• **Stored data entries**:
--------------------------------

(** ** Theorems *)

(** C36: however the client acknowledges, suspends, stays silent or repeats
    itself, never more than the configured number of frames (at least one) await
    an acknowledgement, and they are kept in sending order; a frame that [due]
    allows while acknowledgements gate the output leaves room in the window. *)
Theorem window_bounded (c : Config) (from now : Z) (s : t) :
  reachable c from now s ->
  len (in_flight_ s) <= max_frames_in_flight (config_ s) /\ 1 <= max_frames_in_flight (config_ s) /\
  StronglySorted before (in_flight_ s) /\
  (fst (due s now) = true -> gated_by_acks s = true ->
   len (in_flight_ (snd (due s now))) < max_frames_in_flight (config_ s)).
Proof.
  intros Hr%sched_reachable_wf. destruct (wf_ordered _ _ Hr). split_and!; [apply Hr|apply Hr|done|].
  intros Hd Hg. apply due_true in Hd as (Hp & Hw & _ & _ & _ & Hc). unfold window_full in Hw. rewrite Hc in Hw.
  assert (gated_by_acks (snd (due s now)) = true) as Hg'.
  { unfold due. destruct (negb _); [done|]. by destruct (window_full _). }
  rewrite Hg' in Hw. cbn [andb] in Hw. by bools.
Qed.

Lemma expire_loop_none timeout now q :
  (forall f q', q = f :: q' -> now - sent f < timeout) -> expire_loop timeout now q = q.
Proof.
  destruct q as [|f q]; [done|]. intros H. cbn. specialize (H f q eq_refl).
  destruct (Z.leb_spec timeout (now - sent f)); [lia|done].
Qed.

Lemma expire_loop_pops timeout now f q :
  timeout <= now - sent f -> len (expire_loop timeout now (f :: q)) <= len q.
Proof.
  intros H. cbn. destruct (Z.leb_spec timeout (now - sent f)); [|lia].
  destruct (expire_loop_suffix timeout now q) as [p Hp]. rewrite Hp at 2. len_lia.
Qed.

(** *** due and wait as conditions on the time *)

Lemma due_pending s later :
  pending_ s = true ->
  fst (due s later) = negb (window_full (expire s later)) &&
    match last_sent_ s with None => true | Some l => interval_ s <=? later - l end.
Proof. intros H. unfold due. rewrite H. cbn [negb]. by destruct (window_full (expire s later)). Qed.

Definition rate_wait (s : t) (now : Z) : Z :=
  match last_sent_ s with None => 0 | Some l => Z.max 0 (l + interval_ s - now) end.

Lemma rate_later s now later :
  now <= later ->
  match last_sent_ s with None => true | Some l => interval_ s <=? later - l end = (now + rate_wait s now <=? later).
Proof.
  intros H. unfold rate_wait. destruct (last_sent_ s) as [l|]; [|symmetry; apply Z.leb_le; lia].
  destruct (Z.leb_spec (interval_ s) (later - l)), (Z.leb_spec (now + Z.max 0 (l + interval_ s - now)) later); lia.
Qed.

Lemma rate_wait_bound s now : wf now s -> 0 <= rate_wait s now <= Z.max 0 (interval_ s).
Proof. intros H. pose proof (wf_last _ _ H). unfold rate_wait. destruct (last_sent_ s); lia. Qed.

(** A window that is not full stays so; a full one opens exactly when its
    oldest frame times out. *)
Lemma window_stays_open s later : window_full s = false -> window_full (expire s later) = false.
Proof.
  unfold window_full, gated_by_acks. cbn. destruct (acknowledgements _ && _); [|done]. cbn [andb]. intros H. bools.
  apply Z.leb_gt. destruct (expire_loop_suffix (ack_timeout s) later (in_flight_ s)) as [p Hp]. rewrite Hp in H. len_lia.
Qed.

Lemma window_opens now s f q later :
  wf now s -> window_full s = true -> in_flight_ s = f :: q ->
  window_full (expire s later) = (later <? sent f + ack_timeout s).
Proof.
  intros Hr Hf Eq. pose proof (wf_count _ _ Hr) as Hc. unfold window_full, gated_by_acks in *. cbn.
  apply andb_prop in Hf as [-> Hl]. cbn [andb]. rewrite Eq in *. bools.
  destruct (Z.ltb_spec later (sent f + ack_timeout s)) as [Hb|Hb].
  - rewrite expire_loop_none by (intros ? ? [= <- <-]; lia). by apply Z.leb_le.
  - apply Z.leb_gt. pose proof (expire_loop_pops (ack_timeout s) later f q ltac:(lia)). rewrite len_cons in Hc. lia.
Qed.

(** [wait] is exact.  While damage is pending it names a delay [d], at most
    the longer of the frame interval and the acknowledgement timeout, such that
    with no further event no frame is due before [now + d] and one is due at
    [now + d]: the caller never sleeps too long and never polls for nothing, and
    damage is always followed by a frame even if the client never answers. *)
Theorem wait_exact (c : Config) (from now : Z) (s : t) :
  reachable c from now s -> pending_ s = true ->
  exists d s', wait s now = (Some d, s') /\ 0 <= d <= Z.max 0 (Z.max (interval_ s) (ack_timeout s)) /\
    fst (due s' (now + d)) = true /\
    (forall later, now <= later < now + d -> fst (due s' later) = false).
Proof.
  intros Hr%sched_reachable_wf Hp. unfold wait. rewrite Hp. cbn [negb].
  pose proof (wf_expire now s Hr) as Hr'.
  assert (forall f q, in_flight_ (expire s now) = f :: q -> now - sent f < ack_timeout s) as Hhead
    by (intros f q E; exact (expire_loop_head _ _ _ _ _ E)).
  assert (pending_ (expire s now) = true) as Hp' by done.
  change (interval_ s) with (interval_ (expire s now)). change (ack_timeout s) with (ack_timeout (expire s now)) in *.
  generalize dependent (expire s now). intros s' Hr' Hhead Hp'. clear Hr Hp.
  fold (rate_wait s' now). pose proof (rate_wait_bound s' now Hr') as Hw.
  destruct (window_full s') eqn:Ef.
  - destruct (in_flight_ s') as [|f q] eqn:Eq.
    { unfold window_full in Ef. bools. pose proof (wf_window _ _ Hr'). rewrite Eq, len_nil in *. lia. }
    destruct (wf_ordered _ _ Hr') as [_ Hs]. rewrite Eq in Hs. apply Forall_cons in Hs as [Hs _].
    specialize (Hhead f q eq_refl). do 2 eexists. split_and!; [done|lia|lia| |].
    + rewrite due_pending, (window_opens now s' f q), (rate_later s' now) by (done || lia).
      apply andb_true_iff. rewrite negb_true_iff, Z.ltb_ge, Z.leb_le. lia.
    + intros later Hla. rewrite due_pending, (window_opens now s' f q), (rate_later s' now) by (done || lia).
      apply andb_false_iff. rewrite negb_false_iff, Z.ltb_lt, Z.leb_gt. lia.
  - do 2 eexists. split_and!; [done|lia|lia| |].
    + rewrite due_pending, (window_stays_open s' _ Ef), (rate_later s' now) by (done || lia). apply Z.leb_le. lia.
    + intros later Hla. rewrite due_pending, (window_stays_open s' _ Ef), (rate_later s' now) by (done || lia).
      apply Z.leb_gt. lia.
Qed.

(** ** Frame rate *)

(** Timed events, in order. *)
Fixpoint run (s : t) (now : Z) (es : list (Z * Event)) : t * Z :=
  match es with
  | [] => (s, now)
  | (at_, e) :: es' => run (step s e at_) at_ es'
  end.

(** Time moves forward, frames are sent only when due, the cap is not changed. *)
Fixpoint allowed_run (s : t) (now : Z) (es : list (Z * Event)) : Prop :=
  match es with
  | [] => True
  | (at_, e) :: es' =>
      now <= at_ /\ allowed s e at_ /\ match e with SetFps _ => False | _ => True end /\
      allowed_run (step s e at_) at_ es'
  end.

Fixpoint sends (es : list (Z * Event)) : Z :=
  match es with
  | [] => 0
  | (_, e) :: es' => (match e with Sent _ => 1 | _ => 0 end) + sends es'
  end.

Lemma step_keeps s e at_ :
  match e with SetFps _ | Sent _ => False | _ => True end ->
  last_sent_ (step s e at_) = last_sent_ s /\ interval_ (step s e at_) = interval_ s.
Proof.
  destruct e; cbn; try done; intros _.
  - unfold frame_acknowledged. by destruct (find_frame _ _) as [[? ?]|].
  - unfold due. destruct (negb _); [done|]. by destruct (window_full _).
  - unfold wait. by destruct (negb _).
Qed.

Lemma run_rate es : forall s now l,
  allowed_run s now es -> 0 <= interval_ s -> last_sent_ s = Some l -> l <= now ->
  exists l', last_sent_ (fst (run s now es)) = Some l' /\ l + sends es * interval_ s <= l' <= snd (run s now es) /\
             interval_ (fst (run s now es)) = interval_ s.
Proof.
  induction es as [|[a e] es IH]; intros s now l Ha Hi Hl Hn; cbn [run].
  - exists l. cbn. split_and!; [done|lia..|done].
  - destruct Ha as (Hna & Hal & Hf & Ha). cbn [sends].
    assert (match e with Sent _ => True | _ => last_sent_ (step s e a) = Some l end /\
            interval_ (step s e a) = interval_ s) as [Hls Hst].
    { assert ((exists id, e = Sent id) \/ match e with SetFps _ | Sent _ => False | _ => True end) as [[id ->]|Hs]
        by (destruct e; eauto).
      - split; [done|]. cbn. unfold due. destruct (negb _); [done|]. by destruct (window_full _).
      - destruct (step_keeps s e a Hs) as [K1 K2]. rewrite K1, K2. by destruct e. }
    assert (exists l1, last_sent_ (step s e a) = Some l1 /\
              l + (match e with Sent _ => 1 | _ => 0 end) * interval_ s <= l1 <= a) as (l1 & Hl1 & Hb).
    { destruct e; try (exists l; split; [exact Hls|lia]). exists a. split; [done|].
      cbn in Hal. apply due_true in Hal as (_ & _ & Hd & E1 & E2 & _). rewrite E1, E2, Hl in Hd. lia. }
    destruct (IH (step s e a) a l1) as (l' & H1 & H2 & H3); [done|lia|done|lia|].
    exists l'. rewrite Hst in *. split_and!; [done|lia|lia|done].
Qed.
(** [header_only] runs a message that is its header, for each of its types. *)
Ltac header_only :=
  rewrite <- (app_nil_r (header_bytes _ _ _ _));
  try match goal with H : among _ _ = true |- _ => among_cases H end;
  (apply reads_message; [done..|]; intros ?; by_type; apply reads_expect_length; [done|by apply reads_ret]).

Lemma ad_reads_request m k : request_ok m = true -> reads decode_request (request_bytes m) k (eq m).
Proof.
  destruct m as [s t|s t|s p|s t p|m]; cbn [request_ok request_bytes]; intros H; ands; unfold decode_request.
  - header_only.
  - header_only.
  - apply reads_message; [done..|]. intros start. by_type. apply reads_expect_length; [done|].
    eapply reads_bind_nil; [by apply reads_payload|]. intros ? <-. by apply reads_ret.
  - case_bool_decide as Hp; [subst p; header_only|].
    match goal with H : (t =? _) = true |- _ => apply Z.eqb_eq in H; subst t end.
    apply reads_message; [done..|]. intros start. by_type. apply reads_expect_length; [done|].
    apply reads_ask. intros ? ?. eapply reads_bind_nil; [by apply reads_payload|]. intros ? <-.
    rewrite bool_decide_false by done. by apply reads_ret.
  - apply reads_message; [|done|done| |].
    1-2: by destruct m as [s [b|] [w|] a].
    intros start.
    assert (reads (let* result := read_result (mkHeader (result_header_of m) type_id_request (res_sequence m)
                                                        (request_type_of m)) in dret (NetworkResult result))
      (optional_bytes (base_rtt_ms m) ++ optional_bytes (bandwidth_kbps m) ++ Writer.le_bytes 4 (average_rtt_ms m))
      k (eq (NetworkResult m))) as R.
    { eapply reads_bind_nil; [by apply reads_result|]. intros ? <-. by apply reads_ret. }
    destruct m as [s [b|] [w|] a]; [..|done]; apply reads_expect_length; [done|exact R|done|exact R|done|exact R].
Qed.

--------------------------------

• **Task objective**: Restate, word for word and with nothing added, the lines from the beginning of the records above through the line that contains "an acknowledgement, and".

• **Task response**:
(** ** Theorems *)

(** C36: however the client acknowledges, suspends, stays silent or repeats
    itself, never more than the configured number of frames (at least one) await
    an acknowledgement, and they are kept in sending order; a frame that [due]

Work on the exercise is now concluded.